Yesterday, on the drive with my husband to canvass in East Machias for my side of the divide, we passed the Burma Shave Pledge of Allegiance signs on Rt.1 in Columbia Falls, the ones I wrote about back when I first saw them in early October. Just before we reached the signs, I said to Bob, I am going to close my eyes and breathe, try to stay calm. At that moment we were tuned to an MPBN show about the over 500 children taken from their parents at the border in Mexico. The reporter told us how impossible it is to reunite these children with their parents because no records were kept. For some reason I opened my eyes at that moment. The word INDIVISIBLE was printed on the sign right in front of me. The dichotomy between the word INDIVISIBLE, put up there by a right wing wreath making family hiding behind a non-profit that lays wreaths on veterans graves at Christmas, and the plight of these children divided from their parents, instantly made me so angry that my pulse leapt from 70 to at least 120, my hands formed into fists. I felt as if a bomb had gone off in my head. I cursed the family. I cursed the man whose name is on the sign on my neighbor’s lawn. My husband reached over and patted my leg. “I know this is infuriating,” he said, “but you need to to calm down. Just breathe.”

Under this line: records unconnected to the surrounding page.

(* ===== verification/RuleMatch.v ===== *)
(** * Rule v1 content matching

    crates/telltale-rules/src/lib.rs, the compiled matchers: the regular expression
    of a target with its exclusion, evaluated over a field or over each shell
    segment of it, charging every scan before it runs.  The [regex] crate is the
    [RegexEngine] interface. *)

From S2P Require Import Prelude Ordered Rstr Segment.
From Stdlib Require Import Ascii.

Local Open Scope Z_scope.

(** ** The regex crate *)

Class RegexEngine : Type := {
  Regex : Type;
  RegexError : Type;
  Regex_new : string → result Regex RegexError;
  Regex_as_str : Regex → string;
  Regex_find : Regex → string → option (nat * nat);
  Regex_is_match : Regex → string → bool;
}.

(** Its documented behaviour: [is_match] says whether [find] finds, a match is a
    range of the haystack, and a regex keeps its pattern. *)
Class RegexLaws (R : RegexEngine) : Prop := {
  Regex_is_match_find r text :
    Regex_is_match r text = true ↔ is_Some (Regex_find r text);
  Regex_find_range r text a b :
    Regex_find r text = Some (a, b) → (a ≤ b ≤ length (bytes text))%nat;
  Regex_new_as_str pattern r :
    Regex_new pattern = Ok r → Regex_as_str r = pattern;
}.

Inductive MatchScope := Field | SegmentScope.

#[export] Instance MatchScope_eq_dec : EqDecision MatchScope.
Proof. solve_decision. Defined.

Definition MatchScope_as_str (scope : MatchScope) : string :=
  match scope with Field => "field" | SegmentScope => "segment" end.

Record RuleV1CompatibilityMatcher := {
  rcm_target : string;
  rcm_regex : string;
  rcm_exclusion_regex : option string;
  rcm_scope : MatchScope;
}.

Section matching.
Context `{RegexEngine}.

Record CompiledMatcher := {
  cm_target : string;
  cm_regex : Regex;
  cm_exclusion_regex : option Regex;
  cm_scope : MatchScope;
}.

Section charged.
Context {S E : Type} (charge : Z → Eff S E unit).

Definition find_in (m : CompiledMatcher) (text : string) (overhead : Z)
    : Eff S E (option (nat * nat)) :=
  do! charge (len text + overhead) in
  match Regex_find (cm_regex m) text with
  | None => eret None
  | Some found =>
      match cm_exclusion_regex m with
      | Some exclusion =>
          do! charge (len text + overhead) in
          if Regex_is_match exclusion text then eret None else eret (Some found)
      | None => eret (Some found)
      end
  end.

Fixpoint find_segments (m : CompiledMatcher) (value : string) (ranges : list (nat * nat))
    : Eff S E (option (nat * nat)) :=
  match ranges with
  | [] => eret None
  | segment :: ranges' =>
      let! found := find_in m (slice value segment) 1 in
      match found with
      | Some (a, b) => eret (Some (segment.1 + a, segment.1 + b)%nat)
      | None => find_segments m value ranges'
      end
  end.

Definition find (m : CompiledMatcher) (value : string) : Eff S E (option (nat * nat)) :=
  match cm_scope m with
  | Field => find_in m value 0
  | SegmentScope =>
      do! charge (len value) in
      find_segments m value (segments value)
  end.

(** One field: the first matcher that counts, with its range. *)
Fixpoint field_span (matchers : list CompiledMatcher) (name value : string)
    : Eff S E (option (string * string * (nat * nat))) :=
  match matchers with
  | [] => eret None
  | matcher :: matchers' =>
      do! charge (len name) in
      if negb (str_eqb (cm_target matcher) name) then field_span matchers' name value
      else
        let! found := find matcher value in
        match found with
        | None => field_span matchers' name value
        | Some range => eret (Some (name, value, range))
        end
  end.

Definition try_matching_spans (matchers : list CompiledMatcher)
    (fields : list (string * string)) : Eff S E (list (string * string * (nat * nat))) :=
  efold (λ matches field,
    let! found := field_span matchers field.1 field.2 in
    eret (matches ++ option_list found)) [] fields.

Definition try_matching_fields (matchers : list CompiledMatcher)
    (fields : list (string * string)) : Eff S E (list (string * string)) :=
  let! spans := try_matching_spans matchers fields in
  eret (map fst spans).

End charged.

Definition matches (m : CompiledMatcher) (name value : string) : bool :=
  (str_eqb (cm_target m) name
   && match find free_charge m value tt with
      | (_, Ok (Some _)) => true
      | _ => false
      end)%bool.

Definition matching_fields (matchers : list CompiledMatcher) (fields : list (string * string))
    : list (string * string) :=
  match try_matching_fields free_charge matchers fields tt with
  | (_, Ok l) => l
  | (_, Err e) => match e with end
  end.

Definition compile_content_matcher (rule_matchers : list RuleV1CompatibilityMatcher)
    : result (list CompiledMatcher) RegexError :=
  collect (λ matcher,
    let? regex := Regex_new (rcm_regex matcher) in
    let? exclusion :=
      match rcm_exclusion_regex matcher with
      | Some pattern => result_map Some (Regex_new pattern)
      | None => Ok None
      end in
    Ok {| cm_target := rcm_target matcher; cm_regex := regex;
          cm_exclusion_regex := exclusion; cm_scope := rcm_scope matcher |}) rule_matchers.

(** ** Specification

    The texts a matcher looks at are the field, or its segments; a match counts
    in a text when the selection is found there and the exclusion is not. *)

Definition scope_ranges (m : CompiledMatcher) (value : string) : list (nat * nat) :=
  match cm_scope m with
  | Field => [(0%nat, length (bytes value))]
  | SegmentScope => segments value
  end.

Definition counted (m : CompiledMatcher) (value : string) (range : nat * nat)
    : option (nat * nat) :=
  let text := slice value range in
  match Regex_find (cm_regex m) text with
  | None => None
  | Some (a, b) =>
      if match cm_exclusion_regex m with Some x => Regex_is_match x text | None => false end
      then None else Some (range.1 + a, range.1 + b)%nat
  end.

(** The first range of the scope in which a match counts. *)
Definition find_spec (m : CompiledMatcher) (value : string) : option (nat * nat) :=
  match omap (counted m value) (scope_ranges m value) with
  | found :: _ => Some found
  | [] => None
  end.

Definition span_spec (matchers : list CompiledMatcher) (field : string * string)
    : option (string * string * (nat * nat)) :=
  match omap (λ m, if str_eqb (cm_target m) field.1 then find_spec m field.2 else None)
             matchers with
  | range :: _ => Some (field.1, field.2, range)
  | [] => None
  end.

Section match_facts.

Lemma slice_whole value : slice value (0%nat, length (bytes value)) = value.
Proof.
  unfold slice; simpl. rewrite Nat.sub_0_r, drop_0, firstn_all. apply of_bytes_bytes.
Qed.

Context {S E : Type} (charge : Z → Eff S E unit).

Lemma find_in_computes m value range overhead :
  computes (find_in charge m (slice value range) overhead) (infallible charge)
    (match Regex_find (cm_regex m) (slice value range) with
     | Some ab => if match cm_exclusion_regex m with
                     | Some x => Regex_is_match x (slice value range) | None => false end
                  then None else Some ab
     | None => None
     end).
Proof.
  apply computes_charge. destruct (Regex_find _ _) as [found|]; [|by apply computes_ret].
  destruct (cm_exclusion_regex m) as [x|]; [|by apply computes_ret].
  apply computes_charge. destruct (Regex_is_match x _); by apply computes_ret.
Qed.

Lemma find_segments_computes m value ranges :
  computes (find_segments charge m value ranges) (infallible charge)
    (match omap (counted m value) ranges with found :: _ => Some found | [] => None end).
Proof.
  induction ranges as [|range ranges IH]; cbn [find_segments omap list_omap];
    [by apply computes_ret|].
  eapply computes_bind; [apply find_in_computes|].
  change (omap (counted m value) (range :: ranges)) with
    (match counted m value range with
     | Some y => y :: omap (counted m value) ranges
     | None => omap (counted m value) ranges end).
  unfold counted at 1. destruct (Regex_find _ _) as [[a b]|]; [|done].
  destruct (match cm_exclusion_regex m with Some _ => _ | None => _ end); [done|].
  by apply computes_ret.
Qed.

Lemma find_computes m value :
  computes (find charge m value) (infallible charge) (find_spec m value).
Proof.
  unfold find, find_spec, scope_ranges. destruct (cm_scope m).
  - pose proof (find_in_computes m value (0%nat, length (bytes value)) 0) as Hf.
    rewrite slice_whole in Hf. simpl. unfold counted. rewrite slice_whole.
    destruct (Regex_find _ _) as [[a b]|]; [|done].
    by destruct (match cm_exclusion_regex m with Some _ => _ | None => _ end).
  - apply computes_charge, find_segments_computes.
Qed.

Lemma field_span_computes matchers name value :
  computes (field_span charge matchers name value) (infallible charge)
    (span_spec matchers (name, value)).
Proof.
  induction matchers as [|m matchers IH]; [by apply computes_ret|].
  cbn [field_span]. apply computes_charge. unfold span_spec in *; cbn [omap list_omap fst snd] in *.
  simpl. destruct (str_eqb (cm_target m) name) eqn:Ht; cbn [negb]; [|done].
  eapply computes_bind; [apply find_computes|].
  destruct (find_spec m value); [by apply computes_ret | done].
Qed.

Lemma try_matching_spans_computes matchers fields :
  computes (try_matching_spans charge matchers fields) (infallible charge)
    (omap (span_spec matchers) fields).
Proof.
  unfold try_matching_spans.
  assert (omap (span_spec matchers) fields =
    foldl (λ acc f, acc ++ option_list (span_spec matchers f)) [] fields) as ->.
  { rewrite <- (app_nil_l (omap _ _)). generalize (@nil (string * string * (nat * nat))) as acc.
    induction fields as [|f fields IH]; intros acc; simpl; [apply app_nil_r|].
    rewrite <- IH. destruct (span_spec matchers f); simpl; [|by rewrite app_nil_r].
    by rewrite <- app_assoc. }
  apply efold_computes. intros acc [name value].
  eapply computes_bind; [apply field_span_computes | by apply computes_ret].
Qed.

(** A budget that affords each charge affords the scan. *)
Section afforded.
Context (left : S → Z) (exhausted : E) (charged : ∀ n, affordable left exhausted (charge n) tt).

Hush little baby don’t say a word.
I turned off the news, it was too much for me. My sympathetic nervous system is in a state of constant arousal. My neocortex, the part of the brain responsible for judgement and clear thinking is often hijacked, “emotionally flooded,” as my profession calls it. I was born rigged to be a fighter. But even those of us born with a calmer nature are overstimulated and in a constant state of vigilance because of the level of distrust and anger and fear billowing through the air like smoke. There is plenty of research about the hypervigilance, anger and fear children experience when their parent is a bully, blames and threatens others with violence or abandonment as a consequence for doing anything that makes that parent look bad. We are all his children now, whether we are on the red side of the divide or the blue.
And we are the children of a parent who isn’t taking care of us. Yesterday, there were 82,600 new cases of coronavirus, our highest daily level of cases in a single day since the pandemic started. Winter is coming and we are all living in fear. Even here in Maine, where the state government has done an outstanding job containing the virus, numbers are climbing.
Hush little baby don’t say a word. Momma’s gonna buy you a mockingbird. And if that mockingbird don’t sing, momma’s gonna buy you a diamond ring. And if that diamond ring turns brass, momma’s gonna buy you a looking glass.
Momma, in this song, knows it’s hard to sleep, hard to calm down, but she keeps trying, she keeps singing, making up more rhymes. Momma can teach us what we need to do for each other: we can sing each other lullabies. You can sing to me and I can sing to you. We can persist in trying to find ways to bring peace to ourselves or our neighbors. We can be gentle with our friends and partners if they suddenly start yelling at signs. Or at us.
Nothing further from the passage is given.